Work item »
Only a number is wanted: the count of lines in this listing that contain "Hblank".

##############################

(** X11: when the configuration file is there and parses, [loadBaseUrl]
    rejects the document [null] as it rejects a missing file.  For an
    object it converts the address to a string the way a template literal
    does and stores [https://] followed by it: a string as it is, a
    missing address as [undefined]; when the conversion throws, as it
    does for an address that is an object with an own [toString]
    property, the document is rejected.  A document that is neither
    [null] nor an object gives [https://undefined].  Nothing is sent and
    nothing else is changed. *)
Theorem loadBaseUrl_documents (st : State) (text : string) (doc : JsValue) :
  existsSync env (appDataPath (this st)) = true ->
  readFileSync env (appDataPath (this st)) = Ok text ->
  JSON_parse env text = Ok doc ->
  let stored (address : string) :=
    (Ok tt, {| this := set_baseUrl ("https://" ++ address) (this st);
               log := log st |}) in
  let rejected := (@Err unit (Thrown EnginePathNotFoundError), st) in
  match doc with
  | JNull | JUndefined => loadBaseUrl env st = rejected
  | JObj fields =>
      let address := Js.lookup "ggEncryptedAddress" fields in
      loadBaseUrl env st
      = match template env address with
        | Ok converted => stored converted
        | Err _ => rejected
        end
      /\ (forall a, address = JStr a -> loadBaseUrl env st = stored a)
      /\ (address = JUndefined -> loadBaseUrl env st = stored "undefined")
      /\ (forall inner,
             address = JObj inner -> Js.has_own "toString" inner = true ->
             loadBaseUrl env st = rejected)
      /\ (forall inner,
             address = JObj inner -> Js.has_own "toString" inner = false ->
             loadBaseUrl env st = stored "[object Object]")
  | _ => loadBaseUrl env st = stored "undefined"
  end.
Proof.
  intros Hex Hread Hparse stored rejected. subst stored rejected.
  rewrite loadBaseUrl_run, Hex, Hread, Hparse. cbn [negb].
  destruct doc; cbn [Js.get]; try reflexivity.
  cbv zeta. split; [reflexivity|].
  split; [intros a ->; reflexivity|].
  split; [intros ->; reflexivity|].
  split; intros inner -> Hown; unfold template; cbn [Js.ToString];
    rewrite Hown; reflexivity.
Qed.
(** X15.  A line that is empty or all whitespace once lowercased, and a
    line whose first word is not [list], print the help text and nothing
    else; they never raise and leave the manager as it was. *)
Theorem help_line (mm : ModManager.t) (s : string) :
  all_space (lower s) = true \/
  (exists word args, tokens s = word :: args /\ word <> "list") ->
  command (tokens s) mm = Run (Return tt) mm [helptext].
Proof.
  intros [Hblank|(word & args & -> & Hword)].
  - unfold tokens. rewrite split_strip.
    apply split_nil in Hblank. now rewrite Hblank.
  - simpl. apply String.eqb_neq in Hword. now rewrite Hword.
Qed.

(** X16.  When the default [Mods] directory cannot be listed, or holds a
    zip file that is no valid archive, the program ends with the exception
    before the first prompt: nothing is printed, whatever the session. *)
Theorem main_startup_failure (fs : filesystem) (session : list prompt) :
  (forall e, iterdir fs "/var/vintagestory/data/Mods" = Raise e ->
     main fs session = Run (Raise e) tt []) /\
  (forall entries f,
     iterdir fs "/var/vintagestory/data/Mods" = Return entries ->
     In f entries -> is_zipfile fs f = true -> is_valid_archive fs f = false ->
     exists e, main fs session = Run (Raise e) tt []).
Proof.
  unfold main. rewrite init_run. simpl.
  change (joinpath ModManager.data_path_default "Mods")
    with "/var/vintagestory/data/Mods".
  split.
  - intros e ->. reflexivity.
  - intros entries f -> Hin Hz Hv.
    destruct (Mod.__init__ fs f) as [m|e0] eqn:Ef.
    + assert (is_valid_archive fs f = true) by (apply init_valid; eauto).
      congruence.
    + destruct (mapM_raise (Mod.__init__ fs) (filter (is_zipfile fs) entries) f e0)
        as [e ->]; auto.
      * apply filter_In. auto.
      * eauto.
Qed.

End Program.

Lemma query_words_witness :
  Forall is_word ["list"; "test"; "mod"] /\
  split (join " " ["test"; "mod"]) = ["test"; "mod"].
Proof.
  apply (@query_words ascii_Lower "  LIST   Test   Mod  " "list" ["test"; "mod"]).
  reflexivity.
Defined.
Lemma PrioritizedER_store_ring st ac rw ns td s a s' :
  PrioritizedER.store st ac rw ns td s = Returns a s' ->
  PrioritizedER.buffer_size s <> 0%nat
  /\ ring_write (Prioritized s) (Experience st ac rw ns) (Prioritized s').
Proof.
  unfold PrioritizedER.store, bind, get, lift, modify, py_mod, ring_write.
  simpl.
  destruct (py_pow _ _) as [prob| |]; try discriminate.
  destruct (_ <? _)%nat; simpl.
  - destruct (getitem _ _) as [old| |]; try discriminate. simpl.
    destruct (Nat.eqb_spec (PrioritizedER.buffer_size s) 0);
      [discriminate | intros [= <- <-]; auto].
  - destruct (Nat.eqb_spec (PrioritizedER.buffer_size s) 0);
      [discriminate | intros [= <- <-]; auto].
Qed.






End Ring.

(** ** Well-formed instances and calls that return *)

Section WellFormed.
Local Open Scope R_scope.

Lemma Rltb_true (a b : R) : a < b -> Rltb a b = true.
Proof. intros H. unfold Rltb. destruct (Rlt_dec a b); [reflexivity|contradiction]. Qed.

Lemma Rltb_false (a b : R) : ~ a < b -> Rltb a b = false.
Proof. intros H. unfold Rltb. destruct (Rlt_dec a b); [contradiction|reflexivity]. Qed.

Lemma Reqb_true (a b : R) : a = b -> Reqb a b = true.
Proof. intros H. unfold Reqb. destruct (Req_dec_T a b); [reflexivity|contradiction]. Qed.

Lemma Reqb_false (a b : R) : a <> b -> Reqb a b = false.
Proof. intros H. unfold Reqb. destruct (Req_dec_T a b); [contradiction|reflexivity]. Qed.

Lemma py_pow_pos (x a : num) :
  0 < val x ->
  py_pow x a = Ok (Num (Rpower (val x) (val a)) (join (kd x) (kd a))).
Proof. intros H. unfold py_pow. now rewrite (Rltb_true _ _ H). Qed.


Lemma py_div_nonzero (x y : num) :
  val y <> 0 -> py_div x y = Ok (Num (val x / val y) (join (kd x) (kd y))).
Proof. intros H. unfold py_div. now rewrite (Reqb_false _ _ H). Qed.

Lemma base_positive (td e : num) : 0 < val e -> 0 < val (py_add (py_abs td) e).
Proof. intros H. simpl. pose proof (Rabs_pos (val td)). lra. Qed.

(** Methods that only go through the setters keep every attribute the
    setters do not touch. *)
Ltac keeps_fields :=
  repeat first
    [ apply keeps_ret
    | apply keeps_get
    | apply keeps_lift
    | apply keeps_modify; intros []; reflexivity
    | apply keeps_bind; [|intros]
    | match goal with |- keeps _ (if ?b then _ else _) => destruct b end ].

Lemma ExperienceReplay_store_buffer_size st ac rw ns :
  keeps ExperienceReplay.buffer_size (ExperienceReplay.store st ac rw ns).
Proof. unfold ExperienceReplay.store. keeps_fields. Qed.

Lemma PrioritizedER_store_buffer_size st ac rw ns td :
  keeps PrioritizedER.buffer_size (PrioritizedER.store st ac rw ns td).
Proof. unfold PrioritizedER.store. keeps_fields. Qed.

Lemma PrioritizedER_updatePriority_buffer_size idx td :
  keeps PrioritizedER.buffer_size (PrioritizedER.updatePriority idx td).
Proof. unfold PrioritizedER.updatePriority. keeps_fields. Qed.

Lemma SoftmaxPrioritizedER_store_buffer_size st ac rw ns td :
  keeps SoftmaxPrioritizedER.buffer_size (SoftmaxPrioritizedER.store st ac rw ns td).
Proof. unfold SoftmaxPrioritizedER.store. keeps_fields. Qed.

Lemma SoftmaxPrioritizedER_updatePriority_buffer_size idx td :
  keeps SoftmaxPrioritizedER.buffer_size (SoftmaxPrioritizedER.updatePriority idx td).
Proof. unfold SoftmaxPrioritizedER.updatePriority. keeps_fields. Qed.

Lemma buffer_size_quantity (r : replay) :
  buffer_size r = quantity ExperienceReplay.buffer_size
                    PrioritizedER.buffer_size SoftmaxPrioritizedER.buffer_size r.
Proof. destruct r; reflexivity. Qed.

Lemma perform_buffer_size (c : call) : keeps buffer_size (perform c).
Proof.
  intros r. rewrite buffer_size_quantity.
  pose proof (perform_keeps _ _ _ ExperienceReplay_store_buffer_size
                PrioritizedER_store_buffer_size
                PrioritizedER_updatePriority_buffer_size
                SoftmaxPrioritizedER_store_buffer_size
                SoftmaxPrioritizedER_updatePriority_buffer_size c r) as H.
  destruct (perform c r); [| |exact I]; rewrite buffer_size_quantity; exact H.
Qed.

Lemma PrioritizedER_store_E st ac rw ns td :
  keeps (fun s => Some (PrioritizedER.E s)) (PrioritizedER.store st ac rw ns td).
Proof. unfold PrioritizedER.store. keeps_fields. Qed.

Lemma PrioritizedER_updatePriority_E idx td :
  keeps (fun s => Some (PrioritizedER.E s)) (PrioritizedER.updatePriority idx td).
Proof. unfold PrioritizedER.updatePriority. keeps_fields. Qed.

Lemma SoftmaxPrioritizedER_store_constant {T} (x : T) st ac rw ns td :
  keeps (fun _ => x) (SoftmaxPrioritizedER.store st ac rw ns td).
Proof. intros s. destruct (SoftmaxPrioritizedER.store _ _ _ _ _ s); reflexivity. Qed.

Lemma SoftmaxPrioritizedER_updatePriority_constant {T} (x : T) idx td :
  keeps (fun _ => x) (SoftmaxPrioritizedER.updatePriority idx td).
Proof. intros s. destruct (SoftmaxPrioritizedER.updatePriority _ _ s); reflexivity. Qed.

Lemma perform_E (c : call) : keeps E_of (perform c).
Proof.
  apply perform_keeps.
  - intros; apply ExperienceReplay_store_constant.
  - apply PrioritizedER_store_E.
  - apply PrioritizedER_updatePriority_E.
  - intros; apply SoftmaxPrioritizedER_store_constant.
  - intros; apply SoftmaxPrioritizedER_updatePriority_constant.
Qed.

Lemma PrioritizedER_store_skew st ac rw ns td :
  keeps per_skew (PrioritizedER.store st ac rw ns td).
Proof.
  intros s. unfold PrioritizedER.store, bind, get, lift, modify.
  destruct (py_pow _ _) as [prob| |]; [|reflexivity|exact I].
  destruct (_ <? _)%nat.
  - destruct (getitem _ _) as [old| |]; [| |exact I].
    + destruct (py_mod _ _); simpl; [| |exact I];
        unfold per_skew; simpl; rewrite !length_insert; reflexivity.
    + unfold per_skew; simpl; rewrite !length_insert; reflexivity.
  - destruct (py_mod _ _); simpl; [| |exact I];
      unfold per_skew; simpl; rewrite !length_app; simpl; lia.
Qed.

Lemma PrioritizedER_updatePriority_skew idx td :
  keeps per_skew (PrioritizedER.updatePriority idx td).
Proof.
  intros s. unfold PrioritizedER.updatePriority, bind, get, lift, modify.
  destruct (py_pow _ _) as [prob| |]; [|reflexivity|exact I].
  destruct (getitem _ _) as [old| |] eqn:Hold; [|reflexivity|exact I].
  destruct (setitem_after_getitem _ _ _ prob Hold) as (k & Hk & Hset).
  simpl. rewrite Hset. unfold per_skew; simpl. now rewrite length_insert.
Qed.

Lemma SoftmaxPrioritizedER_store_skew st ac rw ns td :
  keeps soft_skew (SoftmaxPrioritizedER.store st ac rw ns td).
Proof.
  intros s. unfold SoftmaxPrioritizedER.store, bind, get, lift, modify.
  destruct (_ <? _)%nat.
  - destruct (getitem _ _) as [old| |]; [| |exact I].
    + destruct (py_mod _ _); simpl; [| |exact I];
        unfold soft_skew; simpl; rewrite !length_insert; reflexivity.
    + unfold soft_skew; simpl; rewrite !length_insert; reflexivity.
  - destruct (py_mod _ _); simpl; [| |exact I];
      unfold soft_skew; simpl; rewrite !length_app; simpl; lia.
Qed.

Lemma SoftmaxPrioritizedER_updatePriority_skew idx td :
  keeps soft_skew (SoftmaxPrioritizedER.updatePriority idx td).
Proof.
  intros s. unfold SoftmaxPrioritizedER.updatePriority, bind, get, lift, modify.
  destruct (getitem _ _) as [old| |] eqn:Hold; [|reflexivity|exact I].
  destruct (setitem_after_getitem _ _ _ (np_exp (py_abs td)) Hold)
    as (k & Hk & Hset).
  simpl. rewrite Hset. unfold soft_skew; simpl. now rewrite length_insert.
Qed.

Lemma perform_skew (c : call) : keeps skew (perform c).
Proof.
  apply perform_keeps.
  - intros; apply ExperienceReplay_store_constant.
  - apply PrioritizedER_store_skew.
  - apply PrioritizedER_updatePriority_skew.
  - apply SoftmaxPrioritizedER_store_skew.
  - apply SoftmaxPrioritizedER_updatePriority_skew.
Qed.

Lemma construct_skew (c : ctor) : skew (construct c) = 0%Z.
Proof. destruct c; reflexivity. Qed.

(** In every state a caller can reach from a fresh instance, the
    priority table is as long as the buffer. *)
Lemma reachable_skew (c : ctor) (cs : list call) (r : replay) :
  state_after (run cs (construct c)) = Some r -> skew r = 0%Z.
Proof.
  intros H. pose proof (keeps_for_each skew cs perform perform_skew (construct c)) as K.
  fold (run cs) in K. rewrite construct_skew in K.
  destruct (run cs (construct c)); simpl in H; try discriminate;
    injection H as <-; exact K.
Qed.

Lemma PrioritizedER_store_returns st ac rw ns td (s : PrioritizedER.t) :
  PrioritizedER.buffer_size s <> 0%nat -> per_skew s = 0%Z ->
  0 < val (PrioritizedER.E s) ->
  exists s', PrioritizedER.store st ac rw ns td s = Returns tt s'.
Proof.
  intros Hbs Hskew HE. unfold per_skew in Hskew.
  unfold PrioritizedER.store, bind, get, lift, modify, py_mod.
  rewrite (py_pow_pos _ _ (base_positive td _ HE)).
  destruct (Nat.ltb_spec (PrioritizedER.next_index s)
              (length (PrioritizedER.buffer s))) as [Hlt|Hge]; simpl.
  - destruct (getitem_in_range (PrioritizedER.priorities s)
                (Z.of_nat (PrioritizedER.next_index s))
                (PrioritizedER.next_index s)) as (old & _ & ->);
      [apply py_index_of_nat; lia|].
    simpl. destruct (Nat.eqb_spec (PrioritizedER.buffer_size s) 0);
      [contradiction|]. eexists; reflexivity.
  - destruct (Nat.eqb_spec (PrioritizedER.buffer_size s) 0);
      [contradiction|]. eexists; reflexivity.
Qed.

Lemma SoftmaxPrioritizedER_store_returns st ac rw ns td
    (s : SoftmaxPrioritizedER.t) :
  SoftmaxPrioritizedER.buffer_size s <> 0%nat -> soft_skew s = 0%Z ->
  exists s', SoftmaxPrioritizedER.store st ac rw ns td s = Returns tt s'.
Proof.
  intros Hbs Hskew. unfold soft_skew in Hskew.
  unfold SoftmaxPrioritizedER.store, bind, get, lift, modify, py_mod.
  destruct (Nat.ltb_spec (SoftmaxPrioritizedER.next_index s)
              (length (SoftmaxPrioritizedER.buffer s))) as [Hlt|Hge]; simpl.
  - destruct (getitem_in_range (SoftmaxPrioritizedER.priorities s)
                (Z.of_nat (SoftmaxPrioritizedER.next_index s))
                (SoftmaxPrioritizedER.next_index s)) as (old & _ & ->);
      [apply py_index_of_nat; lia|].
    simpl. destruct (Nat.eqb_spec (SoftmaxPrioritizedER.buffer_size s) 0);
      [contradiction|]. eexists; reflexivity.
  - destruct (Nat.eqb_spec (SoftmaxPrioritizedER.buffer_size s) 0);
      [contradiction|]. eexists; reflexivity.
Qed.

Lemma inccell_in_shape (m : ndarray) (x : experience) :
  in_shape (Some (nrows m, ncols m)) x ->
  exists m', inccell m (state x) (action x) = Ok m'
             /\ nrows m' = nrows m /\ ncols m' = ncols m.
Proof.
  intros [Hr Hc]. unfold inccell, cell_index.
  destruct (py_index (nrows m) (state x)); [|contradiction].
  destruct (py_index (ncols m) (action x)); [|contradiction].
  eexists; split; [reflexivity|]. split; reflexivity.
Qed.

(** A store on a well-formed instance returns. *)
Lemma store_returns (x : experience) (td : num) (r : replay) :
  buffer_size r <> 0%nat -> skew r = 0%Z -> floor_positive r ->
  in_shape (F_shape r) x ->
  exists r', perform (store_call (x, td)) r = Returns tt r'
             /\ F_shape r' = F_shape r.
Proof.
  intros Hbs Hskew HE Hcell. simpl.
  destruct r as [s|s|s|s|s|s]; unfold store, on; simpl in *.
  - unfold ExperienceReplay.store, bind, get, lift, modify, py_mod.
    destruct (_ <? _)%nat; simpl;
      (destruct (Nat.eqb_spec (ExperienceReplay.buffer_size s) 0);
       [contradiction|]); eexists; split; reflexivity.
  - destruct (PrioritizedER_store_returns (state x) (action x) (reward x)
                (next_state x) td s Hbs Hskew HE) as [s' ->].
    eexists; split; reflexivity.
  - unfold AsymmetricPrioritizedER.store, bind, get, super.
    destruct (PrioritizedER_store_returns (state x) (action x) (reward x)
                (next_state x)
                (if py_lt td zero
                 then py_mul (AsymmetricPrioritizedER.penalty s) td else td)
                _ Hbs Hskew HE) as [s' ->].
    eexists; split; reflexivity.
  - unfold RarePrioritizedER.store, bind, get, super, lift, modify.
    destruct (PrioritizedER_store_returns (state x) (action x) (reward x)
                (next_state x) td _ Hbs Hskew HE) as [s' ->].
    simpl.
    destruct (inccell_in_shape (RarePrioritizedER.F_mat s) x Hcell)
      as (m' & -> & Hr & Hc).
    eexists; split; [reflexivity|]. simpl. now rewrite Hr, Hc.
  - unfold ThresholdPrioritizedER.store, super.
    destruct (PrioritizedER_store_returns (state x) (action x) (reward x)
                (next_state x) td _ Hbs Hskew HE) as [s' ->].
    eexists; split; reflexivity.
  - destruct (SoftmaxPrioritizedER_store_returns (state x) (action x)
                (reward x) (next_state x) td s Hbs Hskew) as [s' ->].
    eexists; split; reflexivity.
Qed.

##############################

Written response »
2